(** The tick at which the slide-up ends runs its callback. *)
Lemma slidingUp_done d s :
  slidingUp d s -> S (now s) = d ->
  In (d, EWrite CompletelyHidden) (trace (tick s)) /\
  In (d, EOnHide) (trace (tick s)) /\
  onHideCount s < onHideCount (tick s).
Proof.
  intros ((_ & Hm & _) & _ & (i & Hin) & _) Hd.
  apply (tick_fires
           (fun x => isMounted x = true /\ onHideCount s <= onHideCount x)
           (fun x => In (d, EWrite CompletelyHidden) (trace x) /\
                     In (d, EOnHide) (trace x) /\
                     onHideCount s < onHideCount x))
    with (t := mkTimer i d SlideUpDone).
  - intros x n l H. exact H.
  - intros t x (H1 & H2). split; [now rewrite isMounted_task |].
    pose proof (onHideCount_task t x). lia.
  - intros t x (H1 & H2 & H3).
    split; [now apply trace_task | split; [now apply trace_task |]].
    pose proof (onHideCount_task t x). lia.
  - exact Hin.
  - cbn [due]. lia.
  - split; [exact Hm | lia].
  - intros x (Hx & Hc) Hn. cbn [due task runTask] in *.
    rewrite slideUpCallback_mounted by exact Hx.
    split; [| split].
    + inst_red. rewrite Hn. apply in_or_app. left.
      apply in_or_app. right. left. reflexivity.
    + inst_red. rewrite Hn. apply in_or_app. right. left. reflexivity.
    + revert Hc. count_simpl. lia.
Qed.

Lemma slidingUp_reaches d s :
  slidingUp d s ->
  let s' := advance (d - now s) s in
  In (d, EWrite CompletelyHidden) (trace s') /\
  In (d, EOnHide) (trace s') /\
  onHideCount s < onHideCount s'.
Proof.
  intros H. cbv zeta.
  assert (Hlt : now s < d) by (destruct H as (_ & Hlt & _); exact Hlt).
  replace (d - now s) with (S (d - now s - 1)) by lia.
  rewrite advance_S.
  pose proof (slidingUp_advance d (d - now s - 1) s H ltac:(lia)) as H'.
  destruct (slidingUp_done d _ H') as (H1 & H2 & H3).
  - rewrite now_advance. lia.
  - pose proof (onHideCount_advance (d - now s - 1) s).
    split; [exact H1 | split; [exact H2 | lia]].
Qed.



Lemma isMounted_mount v p o ww wh : isMounted (mount v p o ww wh) = true.
Proof.
  unfold mount, mountEffect. cbn [variant firstRender].
  destruct v; unfold island_mountEffect, notch_mountEffect, toast_mountEffect,
    armAutoHide, exposeClose, haptics, setTimeout_, setTimeout;
    repeat match goal with
           | |- context [if ?b then _ else _] => destruct b
           | |- context [match typeOf ?y with _ => _ end] => destruct (typeOf y)
           end; reflexivity.
Qed.


(** ** Variant animators: a notification that is left alone *)

(** The auto-hide timer of the island and of the notch, once due, starts
    the hide chain. *)
Lemma pill_autoHide_enters_chain v p o ww wh :
  v <> STANDARD ->
  truthy_bool (disableAutoHide p) = false ->
  let d := Nat.max 1 (Z.to_nat (effectiveAutoHideDelay (autoHideDelay p))) in
  let s1 := advance d (mount v p o ww wh) in
  isMounted s1 = true /\ now s1 = d /\
  exists i, In (mkTimer i (d + 175) Collapse) (timers s1).
Proof.
  intros Hv Hd. cbv zeta.
  destruct (mount_timers v p o ww wh Hd) as (_ & Hnow & _ & t1 & _ & Ht).
  pose proof (isMounted_mount v p o ww wh) as Hm0.
  pose proof (variant_mount v p o ww wh) as Hv0.
  remember (Nat.max 1 (Z.to_nat (effectiveAutoHideDelay (autoHideDelay p))))
    as d eqn:Ed.
  assert (Hpos : 1 <= d) by (rewrite Ed; apply Nat.le_max_l).
  remember (mount v p o ww wh) as s0 eqn:Es0.
  assert (Hin : In (mkTimer 2 d AutoHide) (timers s0))
    by (rewrite Ht; right; left; reflexivity).
  destruct (advance_fires
              (fun x => isMounted x = true /\ variant x = v)
              (fun x => exists i, In (mkTimer i (d + 175) Collapse) (timers x))
              ltac:(intros x n l H; exact H)
              ltac:(intros t x (H1 & H2); split;
                    [now rewrite isMounted_task | now rewrite variant_task])
              ltac:(intros t x (i & H); exists i;
                    apply timers_task; [reflexivity | exact H])
              (mkTimer 2 d AutoHide) (d - 1) s0 eq_refl Hin
              ltac:(cbn [due]; lia))
    as (Hq & (Hm & _) & Hn).
  - split; assumption.
  - intros x (_ & Hxv) Hx. cbn [due task runTask] in *.
    destruct (pill_hide_enters_chain x) as (_ & _ & _ & H);
      [now rewrite Hxv |].
    rewrite Hx in H. exists (nextTimerId x). exact H.
  - replace (S (d - 1)) with d in * by lia.
    split; [exact Hm | split; [lia | exact Hq]].
Qed.
Lemma session_memories_elem st sid r :
  r ∈ get_session_memories st sid None 0 →
  r ∈ memories st ∧ session_id (fields r) = sid.
Proof.
  unfold get_session_memories.
  rewrite stable_sort_elem, list_elem_of_In, filter_In, <- list_elem_of_In.
  unfold session_memories_where. cbn [truthy].
  rewrite !andb_true_iff, String.eqb_eq. tauto.
Qed.









End Retrieve.

(* ===================================================================== *)
(** * Properties of the extractor *)
(* ===================================================================== *)

Section Matching.

(** A successful run ends in its continuation: no text is given back,
    a pattern that is not nullable has consumed some, every group that
    was set is still set, and so are the groups the pattern always
    sets. *)
Lemma run_reaches icase n r :
  ∀ prev s caps k res,
    re.run icase r prev s caps k = Some res →
    ∃ prev' s' caps',
      k prev' s' caps' = Some res
      ∧ (length s' ≤ length s)%nat
      ∧ (nullable r = false → (length s' < length s)%nat)
      ∧ (∀ i, is_Some (caps !! i) → is_Some (caps' !! i))
      ∧ (always_sets n r = true → is_Some (caps' !! n)).
Proof.
  assert (∀ test s caps k res,
            re.one_char test s caps k = Some res →
            ∃ prev' s' caps',
              k prev' s' caps' = Some res
              ∧ (length s' ≤ length s)%nat
              ∧ (false = false → (length s' < length s)%nat)
              ∧ (∀ i, is_Some (caps !! i) → is_Some (caps' !! i))
              ∧ (false = true → is_Some (caps' !! n))) as Hone.
  { intros test s caps k res Hrun. unfold re.one_char in Hrun.
    destruct s as [|x s]; [done|]. destruct (test x); [|done].
    exists (Some x), s, caps. cbn. repeat split; [done|lia|lia|done|discriminate]. }
  induction r as [| c | | ranges | | | | | r1 IH1 r2 IH2 | r1 IH1 r2 IH2 | r1 IH1 | m r1 IH1];
    intros prev s caps k res Hrun; cbn [re.run always_sets nullable] in *;
    try (by eapply Hone).
  - exists prev, s, caps. repeat split; [done|lia|discriminate|done|discriminate].
  - destruct (xorb _ _); [|done].
    exists prev, s, caps. repeat split; [done|lia|discriminate|done|discriminate].
  - apply IH1 in Hrun as (p1 & s1 & c1 & Hk1 & Hlen1 & Hlt1 & Hmono1 & Hset1).
    apply IH2 in Hk1 as (p2 & s2 & c2 & Hk2 & Hlen2 & Hlt2 & Hmono2 & Hset2).
    exists p2, s2, c2. split; [done|]. split; [lia|]. split; [|split; [auto|]].
    + intros [H|H]%andb_false_iff; [specialize (Hlt1 H)|specialize (Hlt2 H)]; lia.
    + intros [H|H]%orb_true_iff; auto.
  - destruct (re.run icase r1 prev s caps k) as [res1|] eqn:E1.
    + injection Hrun as ->.
      apply IH1 in E1 as (p1 & s1 & c1 & Hk1 & Hlen1 & Hlt1 & Hmono1 & Hset1).
      exists p1, s1, c1. split; [done|]. split; [done|]. split; [|split; [done|]].
      * intros [H _]%orb_false_iff. auto.
      * intros [H _]%andb_true_iff. auto.
    + apply IH2 in Hrun as (p2 & s2 & c2 & Hk2 & Hlen2 & Hlt2 & Hmono2 & Hset2).
      exists p2, s2, c2. split; [done|]. split; [done|]. split; [|split; [done|]].
      * intros [_ H]%orb_false_iff. auto.
      * intros [_ H]%andb_true_iff. auto.
  - revert Hrun. generalize (length s) at 1. intros fuel. revert prev s caps.
    induction fuel as [|fuel IHfuel]; intros prev s caps Hrun.
    + exists prev, s, caps. repeat split; [done|lia|discriminate|done|discriminate].
    + match type of Hrun with
      | match ?t with _ => _ end = _ => destruct t as [res1|] eqn:E1
      end.
      * injection Hrun as ->.
        apply IH1 in E1 as (p1 & s1 & c1 & Hk1 & Hlen1 & _ & Hmono1 & _).
        destruct (length s1 <? length s)%nat; [|done].
        apply IHfuel in Hk1 as (p2 & s2 & c2 & Hk2 & Hlen2 & _ & Hmono2 & _).
        exists p2, s2, c2.
        repeat split; [done|lia|discriminate|auto|discriminate].
      * exists prev, s, caps. repeat split; [done|lia|discriminate|done|discriminate].
  - apply IH1 in Hrun as (p1 & s1 & c1 & Hk1 & Hlen1 & Hlt1 & Hmono1 & Hset1).
    exists p1, s1, (<[m := string_of_list_ascii (take (length s - length s1) s)]> c1).
    split; [exact Hk1|]. split; [done|]. split; [done|]. split.
    + intros i Hi. destruct (decide (m = i)) as [->|Hne].
      * rewrite lookup_insert_eq. by eexists.
      * rewrite lookup_insert_ne by done. auto.
    + intros [->%Nat.eqb_eq|H]%orb_true_iff.
      * rewrite lookup_insert_eq. by eexists.
      * destruct (decide (m = n)) as [->|Hne].
        -- rewrite lookup_insert_eq. by eexists.
        -- rewrite lookup_insert_ne by done. auto.
Qed.
(** * Hierarchical arc-length continuation of [serial_KLShell_Roof.cpp]

    A shallow embedding of the continuation/refinement driver that makes up
    the core of [main] in
    [src/extensions/gsXBraid/examples/serial_KLShell_Roof.cpp] (lines
    336-543): the uniform walk on level 0, the uniformly built levels
    [1..maxLevel] with their error estimate, and the queue-driven
    refinement loop.

    Conventions.
    - [real_t] is idealised as the real numbers [R]; [gsVector<real_t>] is a
      list of reals with the Euclidean norm.
    - [gsArcLengthIterator] lives outside the two source files; it enters
      as an interface (class [ArcLengthIterator]) and every statement about
      [main] holds for all its implementations.
    - the [index_t] values of the driver (levels, indices, counts) are
      natural numbers; the [size_t] values [size()-1] of the loop bound at
      line 411 and of the two guards of the lazy allocation are written
      out with their wrap-around.
    - [points] keeps pointers into the levels of [solutions]; an entry is
      modelled as the level, the size the level had when the pointer was
      taken, and the index of the element.
    - [std::vector::at] out of range raises [std::out_of_range]
      ([OutOfRange]); [operator[]] out of range and an Eigen difference of
      vectors of different sizes are undefined behaviour ([Undefined]);
      [GISMO_ERROR] raises ([NotConverged]).  None of them is caught, so
      each ends the run; the model keeps the store as it was at that moment.

    Beside the driver the development embeds the residual handed to the
    iterator (lines 288-296), [addClamping], the control net of
    [FrustrumDomain], the two functions that write the step output file,
    and [gsAssemblerOptions] of [src/src/gsAssembler/gsAssemblerOptions.h]
    with its two counting functions.  The output functions take the
    outcome of [file.open] as an argument.  In the counting functions the
    [double] fields are rational numbers, so that the counts can be
    computed, and [index_t] is the 32-bit [int] it is defined as, with
    products that wrap around. *)

From Stdlib Require Import Reals Lra ZArith Lia QArith Ascii DecimalString.
From stdpp Require Import base list strings gmap.

Open Scope R_scope.

(** ** Vectors and solution points *)

Abbreviation gsVector := (list R) (only parsing).

(** [setZero(n,1)] *)
Definition setZero (n : nat) : gsVector := repeat 0 n.

(** Eigen's [a - b]; only defined for operands of one size. *)
Fixpoint vsub (a b : gsVector) : option gsVector :=
  match a, b with
  | [], [] => Some []
  | x :: a', y :: b' =>
      match vsub a' b' with
      | Some d => Some ((x - y) :: d)
      | None => None
      end
  | _, _ => None
  end.

Definition squaredNorm (v : gsVector) : R :=
  foldr (fun x acc => x * x + acc) 0 v.

(** Eigen's [.norm()] *)
Definition norm (v : gsVector) : R := sqrt (squaredNorm v).

(** [std::pair<gsVector<real_t>,real_t>] *)
Abbreviation point := (gsVector * R)%type (only parsing).

(** [std::tuple<index_t,index_t,index_t>]: level to compute on, level of the
    start point, index of the start point (line 361). *)
Abbreviation task := (nat * nat * nat)%type (only parsing).

(** The expression of lines 437 and 534, for a coarse point and the
    iterator's current solution [(Uf, Lf)]. *)
Definition errorEstimate (Force : gsVector) (coarse : point)
    (Uf : gsVector) (Lf : R) (dLi : R) : option R :=
  match vsub coarse.1 Uf with
  | Some d => Some ((Rabs (coarse.2 - Lf) * norm Force + norm d) / dLi)
  | None => None
  end.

## Task description:
I would like you to report every line in the listing above that contains "their".

## Output for this exercise:
    [1..maxLevel] with their error estimate, and the queue-driven
      out with their wrap-around.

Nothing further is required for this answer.